Copy out exactly the lines below that run from the one holding "(** C3, as stated, fails: a" to the one holding "(call_resume (getContract parse_error_body", keeping both of those lines and no others.

*** Opening DATA PROVIDED ***

(** What [getContract] makes of a response that is not [null], spelled
    out: [null] without a created event, else the contract of the event
    unless one of the two spreads throws. *)
Lemma contract_of_response_cases `{!Engine} `{!JsonType CreatedEvent}
    (now : string) (response : JsonValue) :
  response <> JNull ->
  contract_of_response now response
  = match created_of response with
    | None => Return None
    | Some event =>
        if negb (iterable (optional_property (Some event) "signatories"))
        then Throw (TypeError (not_iterable_message "event.signatories"))
        else if negb (iterable (optional_property (Some event) "observers"))
        then Throw (TypeError (not_iterable_message "event.observers"))
        else Return (Some (eventToContract now (of_json event)
                             (ev_offset (created_base (of_json event)))))
    end.
Proof.
  intros Hnot. unfold contract_of_response, created_of.
  destruct response; try congruence; try reflexivity.
  cbn [get_property mbind outcome_bind].
  destruct (truthy_value (own_property fields "created")) as [event|] eqn:Hcreated;
    [|reflexivity].
  assert (Hevent : event <> JNull).
  { intros ->. unfold truthy_value in Hcreated.
    destruct (own_property fields "created") as [[]|]; cbn in Hcreated;
      try discriminate;
      repeat match type of Hcreated with
             | (if ?b then _ else _) = _ => destruct b
             end; discriminate. }
  unfold event_spreads, get_property, iterate, optional_property, iterable.
  destruct event as [|b|n|str|items|members]; try congruence; try reflexivity.
  cbn [mbind outcome_bind].
  destruct (own_property members "signatories") as [[]|]; cbn; try reflexivity;
    destruct (own_property members "observers") as [[]|]; reflexivity.
Qed.

(** C3, as stated, fails: a 200 response with the body [null] makes
    [getTransaction] return [null], although the request did not fail
    with status 404. *)
Lemma lookup_returns_null_without_404 :
  ok response_null = true
  /\ status response_null <> 404
  /\ call_resume (@getTransaction sample_engine sample_error_json sample_client
                    "upd-1" "Alice::1220")
       (Ok response_null)
     = Return JNull.
Proof. split; [reflexivity|]. split; [discriminate|reflexivity]. Qed.

(** C3, amended: [getContract], [getTransaction] and [getPackage] give
    [null] on a 404 and the [CantonAPIError] itself on every other status
    outside 2xx.  On 2xx the parsed document is used unchecked:
    [getTransaction] and [getPackage] return it as it is, so they return
    [null] exactly for the document [null]; [getContract] throws a
    [TypeError] when the document is [null], returns [null] when it is
    not [null] and has no truthy [created] event, and otherwise returns
    the contract of that event, unless the signatories or the observers
    of the event cannot be iterated, which is a [TypeError] again.  They
    return [null] in no other case.  The body of a 2xx response parses to
    the object without properties when it is empty and to [null] when it
    is the text [null]. *)
Theorem lookups_null_only_on_404 `{!Engine} `{!JsonType CreatedEvent}
    (parse_error_body : string -> io ErrorJson) (this : Client)
    (now : string) (id : string) (partyId : PartyId) :
  not_found_convention parse_error_body None "/v2/events/contract"
    (contract_of_response now)
    (call_resume (getContract parse_error_body this now id partyId))
  /\ not_found_convention parse_error_body JNull "/v2/updates/transaction-by-id"
       Return
       (call_resume (getTransaction parse_error_body this id partyId))
  /\ not_found_convention parse_error_body JNull ("/v2/packages/" +:+ id)
       Return
       (call_resume (getPackage parse_error_body this id))
  /\ contract_of_response now JNull = Throw (TypeError (null_property_message "created"))
  /\ (forall response : JsonValue, response <> JNull ->
        contract_of_response now response
        = match created_of response with
          | None => Return None
          | Some event =>
              if negb (iterable (optional_property (Some event) "signatories"))
              then Throw (TypeError (not_iterable_message "event.signatories"))
              else if negb (iterable (optional_property (Some event) "observers"))
              then Throw (TypeError (not_iterable_message "event.observers"))
              else Return (Some (eventToContract now (of_json event)
                                   (ev_offset (created_base (of_json event)))))
          end)
  /\ parse_body "" = Ok (JObject [])
  /\ parse_body "null" = Ok JNull.
Proof.
  split; [|split; [|split; [|split; [|split; [|split]]]]];
    [| | | | |reflexivity|reflexivity].
  - intros fetched. rewrite getContract_resume_shape.
    apply lookup_follows_convention. apply contract_of_response_no_api_error.
  - intros fetched. cbn [call_resume getTransaction after post request].
    rewrite document_lookup_shape.
    apply lookup_follows_convention. discriminate.
  - intros fetched. cbn [call_resume getPackage after get request].
    rewrite document_lookup_shape.
    apply lookup_follows_convention. discriminate.
  - reflexivity.
  - apply contract_of_response_cases.
Qed.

*** Closing DATA PROVIDED ***

SOLUTION FOR THIS EXERCISE:
(** C3, as stated, fails: a 200 response with the body [null] makes
    [getTransaction] return [null], although the request did not fail
    with status 404. *)
Lemma lookup_returns_null_without_404 :
  ok response_null = true
  /\ status response_null <> 404
  /\ call_resume (@getTransaction sample_engine sample_error_json sample_client
                    "upd-1" "Alice::1220")
       (Ok response_null)
     = Return JNull.
Proof. split; [reflexivity|]. split; [discriminate|reflexivity]. Qed.

(** C3, amended: [getContract], [getTransaction] and [getPackage] give
    [null] on a 404 and the [CantonAPIError] itself on every other status
    outside 2xx.  On 2xx the parsed document is used unchecked:
    [getTransaction] and [getPackage] return it as it is, so they return
    [null] exactly for the document [null]; [getContract] throws a
    [TypeError] when the document is [null], returns [null] when it is
    not [null] and has no truthy [created] event, and otherwise returns
    the contract of that event, unless the signatories or the observers
    of the event cannot be iterated, which is a [TypeError] again.  They
    return [null] in no other case.  The body of a 2xx response parses to
    the object without properties when it is empty and to [null] when it
    is the text [null]. *)
Theorem lookups_null_only_on_404 `{!Engine} `{!JsonType CreatedEvent}
    (parse_error_body : string -> io ErrorJson) (this : Client)
    (now : string) (id : string) (partyId : PartyId) :
  not_found_convention parse_error_body None "/v2/events/contract"
    (contract_of_response now)
    (call_resume (getContract parse_error_body this now id partyId))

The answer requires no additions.